Этим безумным и величественным образом Мандельштам венчает эстетику модернизма. Только в рамках этих представлений можно создать художественное произведение, способное преодолеть дискретность мира за счет того, что в нем, как в еще не открытой тогда голограмме, каждая часть представляет целое.
Стихи, по Мандельштаму, - это сгустки свернутой реальности, которые заставляют мозг переключаться на работу в голографиче-ском режиме, что и позволяет нам воспринимать на интуитивном, внелогическом уровне целостность мира. Стихи - это поднятые над поверхностью океана камни, по которым опытный глаз угадывает истинное расположение скрытого под водой архипелага.
Когда искусство модернизма, утончаясь и углубляясь, дошло до предела познания, оно остановилось в трагической немоте перед тем, чего сказать нельзя. Обходя эту преграду, современный художник не говорит, а указует на несказанное, он пытается передать то, чего нельзя понять, он рассказывает о вещах на их языке, он учится не изображать мир, а сливаться с ним, забыв о себе. Прорываясь сквозь язык, искусство общается с нами не словами, а породившими слова импульсами. Поэтому в современном искусстве, как в набоковской формуле поэзии, мало смысла и много значения.
Только изучив творчество модернистов, мы сможем понять и сегодняшних художников, которые стремятся сократить расстояние между умами.

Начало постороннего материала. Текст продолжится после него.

(** * File-approval dashboard: the request handlers of [frontend/app.py]
    over the tables of [frontend/models.py].

    The two tables are finite maps from the integer primary key to the
    row; a handler is a function from the database (and the request) to
    the database after [db.session.commit()] and the JSON response. A
    handler whose [try] block raises answers from its [except] branch:
    the session is rolled back, so the database is the one it was given,
    and the response is the 500. The [try] block raises where the Python
    code itself does (on a body that is no JSON object, on [f.agent.ip]
    of a row without agent) and where the driver cannot bind an id to
    the statement. *)

From Stdlib Require Import Ascii.
From stdpp Require Import gmap strings list fin_maps pretty.

Local Open Scope Z_scope.

(** ** Data model ([frontend/models.py]) *)

(** [db.DateTime] values: naive UTC instants. *)
Definition datetime := Z.

(** Row of [Agent]; the [id] column is the key of the table. *)
Record Agent := mkAgent {
  ip : string;
  agent_status : string;
  last_seen : option datetime
}.

(** Row of [FileLog]; the [id] column is the key of the table. [status]
    is a [db.String(20)] column: any string can be stored in it. *)
Record FileLog := mkFileLog {
  filename : string;
  path : string;
  agent_id : Z;
  status : string;
  created_at : option datetime;
  approved_at : option datetime
}.

Record database := mkDb {
  agents : gmap Z Agent;
  files : gmap Z FileLog
}.

(** ** Responses *)

Record file_view := mkView {
  v_id : Z;
  v_filename : string;
  v_path : string;
  v_agent_ip : string;
  v_status : string;
  v_created_at : option datetime
}.

(** The JSON document handed to [jsonify]. *)
Inductive body :=
| Message (m : string)
| Error (m : string)
| FileList (l : list file_view).

(** [jsonify(...), code]; a bare [jsonify(...)] is a 200. *)
Record response := mkResponse {
  code : Z;
  payload : body
}.

Definition ok (b : body) : response := mkResponse 200 b.
Definition bad_request (m : string) : response := mkResponse 400 (Error m).
Definition internal_error : response := mkResponse 500 (Error "Internal server error").

(** ** Requests *)

(** The body of a request to one of the two POST handlers, by what the
    handler's first lines do with it:
    - [NoJson]: [request.get_json()] raises (no body, a body that is
      not JSON, a content type that is not JSON);
    - [NoData]: [get_json()] is falsy ([null], [false], [0], the empty
      string, list or object);
    - [NotContainer]: [true] or a number other than zero, on which
      ['file_ids' not in data] raises [TypeError];
    - [NoFileIds]: ['file_ids' not in data] holds (an object without the
      key, a list without that element, a string without that substring);
    - [NotSubscriptable]: a list with the element ['file_ids'] or a
      string containing it, on which [data['file_ids']] raises [TypeError];
    - [FileIdsNotList]: an object whose ['file_ids'] is not a list;
    - [FileIds l]: an object whose ['file_ids'] is the list [l]. The
      elements of the list are integers (Python's, of any size). *)
Inductive json_request :=
| NoJson
| NoData
| NotContainer
| NoFileIds
| NotSubscriptable
| FileIdsNotList
| FileIds (file_ids : list Z).

(** ** Strings: [str.strip] and the column operator [contains] *)

(** [str.isspace] on one character; characters are code points below
    256, where the white space is TAB..CR, FS..US, space, NEL and NBSP. *)
Definition isspace (c : ascii) : bool :=
  let n := N_of_ascii c in
  ((9 <=? n) && (n <=? 13) || (28 <=? n) && (n <=? 32)
   || (n =? 133) || (n =? 160))%N.

Fixpoint lstrip (s : string) : string :=
  match s with
  | EmptyString => EmptyString
  | String c s' => if isspace c then lstrip s' else s
  end.

Fixpoint rstrip (s : string) : string :=
  match s with
  | EmptyString => EmptyString
  | String c s' =>
      match rstrip s' with
      | EmptyString => if isspace c then EmptyString else String c EmptyString
      | r => String c r
      end
  end.

(** [s.strip()] *)
Definition strip (s : string) : string := rstrip (lstrip s).

(** The lower case LIKE compares in: the letters A..Z are folded, every
    other character is itself. *)
Definition lower (c : ascii) : ascii :=
  let n := N_of_ascii c in
  if ((65 <=? n) && (n <=? 90))%N then ascii_of_N (n + 32) else c.

(** [t LIKE p] of the storage engine (SQLite, no ESCAPE): [%] in the
    pattern stands for any run of characters, [_] for any one character,
    and any other character for itself up to the case of ASCII letters. *)
Fixpoint like (p t : string) : bool :=
  match p with
  | EmptyString => match t with EmptyString => true | _ => false end
  | String c p' =>
      if Ascii.eqb c "%" then
        (fix any (t : string) : bool :=
           like p' t ||
           match t with
           | EmptyString => false
           | String _ t' => any t'
           end) t
      else
        match t with
        | EmptyString => false
        | String c' t' =>
            (Ascii.eqb c "_" || Ascii.eqb (lower c) (lower c')) && like p' t'
        end
  end.

(** [column.contains(n)] on the column value [h]: the SQL is
    [h LIKE '%' || n || '%'], and [n] is not escaped. *)
Definition contains (h n : string) : bool := like ("%" +:+ n +:+ "%") h.

(** ** Bulk update: [FileLog.query.filter(FileLog.id.in_(ids)).update(...)] *)

Definition update_where_id_in (ids : list Z) (set : FileLog → FileLog)
    (t : gmap Z FileLog) : gmap Z FileLog :=
  map_imap (λ i f, Some (if bool_decide (i ∈ ids) then set f else f)) t.

(** The integers the driver binds to a statement are the 64-bit signed
    ones; on any other Python int it raises [OverflowError]. *)
Definition fits_int64 (z : Z) : bool := (- 2 ^ 63 <=? z) && (z <? 2 ^ 63).

Definition bindable (ids : list Z) : bool := forallb fits_int64 ids.

(** Executing the bulk update: the table after it, [None] when binding
    the ids raises. *)
Definition execute_update (ids : list Z) (set : FileLog → FileLog)
    (t : gmap Z FileLog) : option (gmap Z FileLog) :=
  if bindable ids then Some (update_where_id_in ids set t) else None.

Definition set_approved (now : datetime) (f : FileLog) : FileLog :=
  mkFileLog (filename f) (path f) (agent_id f) "approved" (created_at f) (Some now).

Definition set_rejected (f : FileLog) : FileLog :=
  mkFileLog (filename f) (path f) (agent_id f) "rejected" (created_at f) (approved_at f).

(** [f'{len(file_ids)} files approved for deletion'] *)
Definition count_message (ids : list Z) (what : string) : string :=
  pretty (length ids) +:+ " files " +:+ what +:+ " for deletion".

(** [approve_deletion]; [now] is the value of the one
    [datetime.utcnow()] the handler evaluates. *)
Definition approve_deletion (now : datetime) (d : database) (data : json_request)
    : database * response :=
  match data with
  | NoJson | NotContainer | NotSubscriptable => (d, internal_error)
  | NoData | NoFileIds => (d, bad_request "Invalid request data")
  | FileIdsNotList | FileIds [] => (d, bad_request "file_ids must be a non-empty list")
  | FileIds file_ids =>
      match execute_update file_ids (set_approved now) (files d) with
      | Some t =>
          (mkDb (agents d) t, ok (Message (count_message file_ids "approved")))
      | None => (d, internal_error)
      end
  end.

(** [reject_deletion] *)
Definition reject_deletion (d : database) (data : json_request)
    : database * response :=
  match data with
  | NoJson | NotContainer | NotSubscriptable => (d, internal_error)
  | NoData | NoFileIds => (d, bad_request "Invalid request data")
  | FileIdsNotList | FileIds [] => (d, bad_request "file_ids must be a non-empty list")
  | FileIds file_ids =>
      match execute_update file_ids set_rejected (files d) with
      | Some t =>
          (mkDb (agents d) t, ok (Message (count_message file_ids "rejected")))
      | None => (d, internal_error)
      end
  end.

(** ** [files_preview] *)

Definition is_pending (r : Z * FileLog) : Prop := status r.2 = "pending".

Definition matches (search : string) (r : Z * FileLog) : Prop :=
  contains (filename r.2) search || contains (path r.2) search.

(** One entry of [file_list]; [f.agent] is [None] when no agent row has
    the key [f.agent_id], and [f.agent.ip] then raises. *)
Definition view_of (d : database) (r : Z * FileLog) : option file_view :=
  a ← agents d !! agent_id r.2;
  Some (mkView r.1 (filename r.2) (path r.2) (ip a) (status r.2) (created_at r.2)).

(** The rows [query.all()] yields. The query has no [order_by]: the
    order of the rows is the table's, here the order of the map. *)
Definition pending_query (d : database) (search : string) : gmap Z FileLog :=
  let query := filter is_pending (files d) in
  if decide (search = "") then query else filter (matches search) query.

(** [files_preview]; [arg] is the [search] query parameter, [None] when
    the request has none. *)
Definition files_preview (d : database) (arg : option string) : response :=
  let search := strip (default "" arg) in
  let files := map_to_list (pending_query d search) in
  match mapM (view_of d) files with
  | Some file_list => ok (FileList file_list)
  | None => internal_error
  end.

(** ** [generate_mock_data] *)

(** The database after seeding; [utcnow k] is what the [k]-th evaluation
    of a [default=datetime.utcnow] column yields. *)
Definition generate_mock_data (utcnow : nat → datetime) : database :=
  mkDb
    (list_to_map
       [(1, mkAgent "192.168.1.10" "online" (Some (utcnow 0%nat)));
        (2, mkAgent "192.168.1.11" "online" (Some (utcnow 1%nat)));
        (3, mkAgent "192.168.1.12" "offline" (Some (utcnow 2%nat)))])
    (list_to_map
       [(1, mkFileLog "matlab_script.m" "/home/user/documents/matlab_script.m" 1
              "pending" (Some (utcnow 3%nat)) None);
        (2, mkFileLog "data.mat" "/home/user/data/data.mat" 1
              "pending" (Some (utcnow 4%nat)) None);
        (3, mkFileLog "report.pdf" "/home/user/reports/report.pdf" 2
              "pending" (Some (utcnow 5%nat)) None);
        (4, mkFileLog "temp.txt" "/tmp/temp.txt" 2
              "pending" (Some (utcnow 6%nat)) None)]).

Вслед за модернизмом они пытаются вывести искусство на тот универсальный онтологический уровень, где нас объединяет не культура, а природа.

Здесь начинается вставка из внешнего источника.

(** * hopsworks-apigen: a shallow embedding of the API management utilities

    The development follows the layout of the Python package:
    - [Errors]      : [errors.py]      (exceptions, deprecation message)
    - [Aliases]     : [aliases.py]     ([public], [also_available_as])
    - [Deprecation] : [deprecation.py] ([deprecated] and its wrapper)
    - [Setuptools]  : [setuptools.py]  (alias synthesis and materialisation)
    - [Mkdocs]      : [mkdocs.py]      (navigation merge)

    Python [str] values are modelled as [string] (sequences of 8-bit
    characters); on that range the regular-expression class [\d] is
    exactly ['0'..'9'].  Raised exceptions are values of [exn], and a
    function that may raise returns a [result]. *)

From stdpp Require Import gmap strings list sorting.

(** ** Exceptions and results

    [RecursionError] is what a function whose recursion is bounded by a
    [fuel] argument returns when the bound is reached. *)

Inductive exn : Type :=
| HopsworksApigenError (msg : string)
| TypeError (msg : string)
| ValueError (msg : string)
| AttributeError (msg : string)
| RecursionError
| StopIteration
| OSError (msg : string).

Inductive result (A : Type) : Type :=
| Ok (a : A)
| Raise (e : exn).

Arguments Ok {A} a.
Arguments Raise {A} e.

(** The configuration errors are the [HopsworksApigenError]s. *)
Definition is_config_error (e : exn) : bool :=
  match e with
  | HopsworksApigenError _ => true
  | _ => false
  end.

(** [raises_config r]: [r] is a raised [HopsworksApigenError]. *)
Definition raises_config {A : Type} (r : result A) : Prop :=
  ∃ msg, r = Raise (HopsworksApigenError msg).

(** ** Insertion-ordered dictionaries

    A Python [dict] whose iteration order matters: assigning to an
    existing key keeps its position, a new key goes last. *)

Section dict.
Context {K V : Type} `{EqDecision K}.

Fixpoint dict_get (k : K) (d : list (K * V)) : option V :=
  match d with
  | [] => None
  | (k', v) :: rest => if decide (k = k') then Some v else dict_get k rest
  end.

Fixpoint dict_set (k : K) (v : V) (d : list (K * V)) : list (K * V) :=
  match d with
  | [] => [(k, v)]
  | (k', v') :: rest =>
      if decide (k = k') then (k, v) :: rest else (k', v') :: dict_set k v rest
  end.
End dict.

(** ** Stable sorting ([list.sort] and [sorted] are stable) *)

Section sorting.
Context {A : Type} (leb : A → A → bool).

Fixpoint insert_sorted (x : A) (l : list A) : list A :=
  match l with
  | [] => [x]
  | y :: rest => if leb x y then x :: l else y :: insert_sorted x rest
  end.

Definition stable_sort (l : list A) : list A := foldr insert_sorted [] l.
End sorting.

(** ** Strings *)

(** [str_contains needle hay]: Python's [needle in hay]. *)
Fixpoint str_contains (needle hay : string) : bool :=
  String.prefix needle hay ||
  match hay with
  | EmptyString => false
  | String _ rest => str_contains needle rest
  end.

(** A message names [s] when [s] occurs in it. *)
Definition names (msg s : string) : Prop := str_contains s msg = true.

(** [sep.join(l)] *)
Definition join (sep : string) (l : list string) : string := String.concat sep l.

Module Errors.

(** *** The pattern [^\d+\.\d+$] under [re.match] *)

Definition is_digit (c : Ascii.ascii) : bool :=
  (48 <=? Ascii.nat_of_ascii c)%nat && (Ascii.nat_of_ascii c <=? 57)%nat.

Fixpoint skip_digits (s : string) : string :=
  match s with
  | String c rest => if is_digit c then skip_digits rest else s
  | EmptyString => s
  end.

(** [\d+]: at least one digit, greedily; returns the rest. *)
Definition digits1 (s : string) : option string :=
  match s with
  | String c rest => if is_digit c then Some (skip_digits rest) else None
  | EmptyString => None
  end.

(** [$] without [re.MULTILINE] matches at the end of the string and just
    before a newline that ends the string. *)
Definition at_dollar (s : string) : bool :=
  match s with
  | EmptyString => true
  | String c EmptyString => Nat.eqb (Ascii.nat_of_ascii c) 10
  | _ => false
  end.

(** [re.match(r"^\d+\.\d+$", s)] as a truth value. *)
Definition re_match_major_minor (s : string) : bool :=
  match digits1 s with
  | Some (String c rest) =>
      if Nat.eqb (Ascii.nat_of_ascii c) 46 then
        match digits1 rest with
        | Some tail => at_dollar tail
        | None => false
        end
      else false
  | _ => false
  end.

(** Truth value of an [str | None] argument: [None] and [""] are falsy. *)
Definition truthy (o : option string) : bool :=
  match o with
  | Some (String _ _) => true
  | _ => false
  end.

Definition version_error : string :=
  "The available_until parameter must be in the format 'major.minor', e.g., '4.0'.".

Definition recommendation_error : string :=
  "At least one recommendation must be provided for deprecation warnings.".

Сегодняшнее искусство переняло у модернизма мечту о прямом внепонятийном контакте, который позволит одному сознанию перетекать в другое, как - по образу Платона - «переливается вода из одного сосуда в другой по шерстяной нитке».
Опыт модернизма определил пути всего современного искусства, которое, чередуя бешеный напор с трагическим отчаянием, ищет новый способ связи, ибо искусство всегда было, есть и будет той коммуникацией, что связывает человечество в одну грибницу.